When she handed them over, the girl at the counter kept asking – Don't you want them engraved?,

No. No, I don't want them engraved at Tiffany's. If I get these links engraved, it will be at an honest jeweler's or gift store somewhere else where people have got good sense. And I will have them put something a lot better than my initials on. Maybe dragons or a sun or a simple drawing of an upraised middle finger. But I didn't say this to the salesperson. I gave her a tight smile and left the store.

None of that would have happened in an online store. More to the point, if the person who bought that unwanted stuff for me had simply checked my registry online, she would have seen the type of things I like, the type of person I am - deadly practical. Except, of course, for that $200 toaster I asked for as a joke. Of course someone bought that, too...

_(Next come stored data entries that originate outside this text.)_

(** * Plugin registry, call isolation and result aggregation of
    [lib/plugins.ts], shallowly embedded.

    JavaScript values are modelled by [jsval]; the mutable fields of a
    [Plugins] instance ([assertions], [resultsReported]) form [state]; the
    code runs in [M], a state monad with JavaScript exceptions and a log of
    the lines written through [logger]. *)

From Stdlib Require Import List String Ascii Bool Arith NArith Lia Permutation DecimalNat.
Import ListNotations.
Open Scope list_scope.
Open Scope string_scope.

(** ** JavaScript values *)

(** An object carries its [message] and [stack] properties (strings when
    present, [None] when they read as [undefined]) and [str], the result of
    converting it to a string. *)
Inductive jsval : Type :=
| JUndef
| JNull
| JBool (b : bool)
| JStr (s : string)
| JObj (message : option string) (stack : option string) (str : string).

(** Truthiness, as used by [||] and [if]. *)
Definition truthy (v : jsval) : bool :=
  match v with
  | JUndef | JNull => false
  | JBool b => b
  | JStr s => negb (String.eqb s "")
  | JObj _ _ _ => true
  end.

(** [a || b] *)
Definition js_or (a b : jsval) : jsval := if truthy a then a else b.

(** String conversion, as performed by [+] on a string operand. *)
Definition js_to_string (v : jsval) : string :=
  match v with
  | JUndef => "undefined"
  | JNull => "null"
  | JBool true => "true"
  | JBool false => "false"
  | JStr s => s
  | JObj _ _ s => s
  end.

Definition opt_str (o : option string) : jsval :=
  match o with Some s => JStr s | None => JUndef end.

Definition type_error (s : string) : jsval :=
  JObj (Some s) None ("TypeError: " ++ s).

(** Property read [e.message]: a [TypeError] on [null] and [undefined],
    [undefined] on primitives that have no such property. *)
Definition get_message (e : jsval) : option jsval :=
  match e with
  | JUndef | JNull => None
  | JObj m _ _ => Some (opt_str m)
  | _ => Some JUndef
  end.

(** Property read [e.stack]. *)
Definition get_stack (e : jsval) : option (option string) :=
  match e with
  | JUndef | JNull => None
  | JObj _ st _ => Some st
  | _ => Some None
  end.

Definition nullish (e : jsval) : bool :=
  match e with JUndef | JNull => true | _ => false end.

(** Decimal rendering of a number, for ['Plugin #' + i]. *)
Fixpoint uint_to_string (d : Decimal.uint) : string :=
  match d with
  | Decimal.Nil => ""
  | Decimal.D0 d => "0" ++ uint_to_string d
  | Decimal.D1 d => "1" ++ uint_to_string d
  | Decimal.D2 d => "2" ++ uint_to_string d
  | Decimal.D3 d => "3" ++ uint_to_string d
  | Decimal.D4 d => "4" ++ uint_to_string d
  | Decimal.D5 d => "5" ++ uint_to_string d
  | Decimal.D6 d => "6" ++ uint_to_string d
  | Decimal.D7 d => "7" ++ uint_to_string d
  | Decimal.D8 d => "8" ++ uint_to_string d
  | Decimal.D9 d => "9" ++ uint_to_string d
  end.

Definition nat_to_string (n : nat) : string := uint_to_string (Nat.to_uint n).

(** ** State, results and the monad *)

(** An assertion record; [errorMsg] and [stackTrace] are [None] when the
    property is absent from the object. *)
Record assertion : Type := mkAssertion {
  passed : bool;
  errorMsg : option jsval;
  stackTrace : option string
}.

(** The arrays of the assertion store [this.assertions], a JavaScript
    object used as a map from spec names, kept as an association list in
    its enumeration order.  A name of [Object.prototype] never holds an
    array there; the own entries such names can get are kept by [inst]. *)
Definition store := list (string * list assertion).

Record state : Type := mkState {
  assertions : store;
  resultsReported : bool
}.

Definition initial_state : state := mkState [] false.

Inductive res (A : Type) : Type :=
| Ok (a : A)
| Throws (e : jsval).
Arguments Ok {A} a.
Arguments Throws {A} e.

Definition M (A : Type) : Type := state -> (res A * state * list string).

Definition ret {A} (a : A) : M A := fun st => (Ok a, st, []).

Definition throw {A} (e : jsval) : M A := fun st => (Throws e, st, []).

Definition bind {A B} (m : M A) (f : A -> M B) : M B := fun st =>
  match m st with
  | (Ok a, st1, l1) =>
      match f a st1 with (r, st2, l2) => (r, st2, app l1 l2) end
  | (Throws e, st1, l1) => (Throws e, st1, l1)
  end.

Notation "x <- m ;; k" := (bind m (fun x => k))
  (at level 61, m at next level, right associativity).
Notation "m ;;; k" := (bind m (fun _ => k))
  (at level 61, right associativity).

Definition get : M state := fun st => (Ok st, st, []).
Definition put (st : state) : M unit := fun _ => (Ok tt, st, []).
Definition log (s : string) : M unit := fun st => (Ok tt, st, [s]).

Fixpoint mapM {A B} (f : A -> M B) (l : list A) : M (list B) :=
  match l with
  | [] => ret []
  | x :: xs => y <- f x ;; ys <- mapM f xs ;; ret (y :: ys)
  end.

Fixpoint forM_ {A} (l : list A) (f : A -> M unit) : M unit :=
  match l with
  | [] => ret tt
  | x :: xs => f x ;;; forM_ xs f
  end.

(** ** Plugin objects and configuration *)

(** What a hook does when applied to its arguments: it returns a plain
    value, throws, or returns a promise that fulfils or rejects. *)
Inductive hook_result : Type :=
| HReturn (v : jsval)
| HThrow (e : jsval)
| HResolve (v : jsval)
| HReject (e : jsval).

Definition hook := list jsval -> hook_result.

(** The [info] / [options] argument of the capability functions. *)
Record info : Type := mkInfo {
  i_specName : option string;
  i_stackTrace : option string
}.

Definition empty_info : info := mkInfo None None.

(** [PluginConfig]; [inline] is only tested for presence. *)
Record plugin_config : Type := mkConfig {
  c_path : option string;
  c_package : option string;
  c_inline : bool;
  c_name : option string
}.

One day I'll feel comfortable around money. That day is not today.

Wednesday, July 06, 2005

Hooray! Ouch. Hooray!

I apologize for posting the same thing here that I've posted to my LJ. I usually try to write here and just post little things to LJ. But right now I'm on a lot of pain meds. Here's the good and the bad from the past few days. I'm sure there was blackberry cobbler and fireworks in there, but right now all I can think about is healing up.

Good

Yesterday, I accepted a position in an academic library to start after I leave the current job.

Bad

Yesterday, I went to the desntist/oral surgeon at 7am for a brief wellness visit, and ended up in 6 hours of oral surgery.

Good

The husband bought me a blue iPod mini as a congrats gift for the new job.

Bad

iPod batteries only last about 3 hours, so the battery wore down during the surgery and I didn't have any other music to listen too.

Good

Affordable childcare at my new job.

Bad

Not being able to take sleeping gas during surgery, 'cause I'm trying to get pregnant and laughing gas can damage fetuses.

Good

Chocolate soy milk, mashed potatoes made with chicken broth, ginger ale, cold bottled water, pain medicine, sleep.

Bad

Lots and lots of stiches in your mouth.

Good

My oral surgeon, Dr. Kaufmann, without whom I'd have two less teeth right now.

Bad

Hearing your oral surgeon say: "I've seen infections like this 3 times in 30 years, and once a decade is quite enough."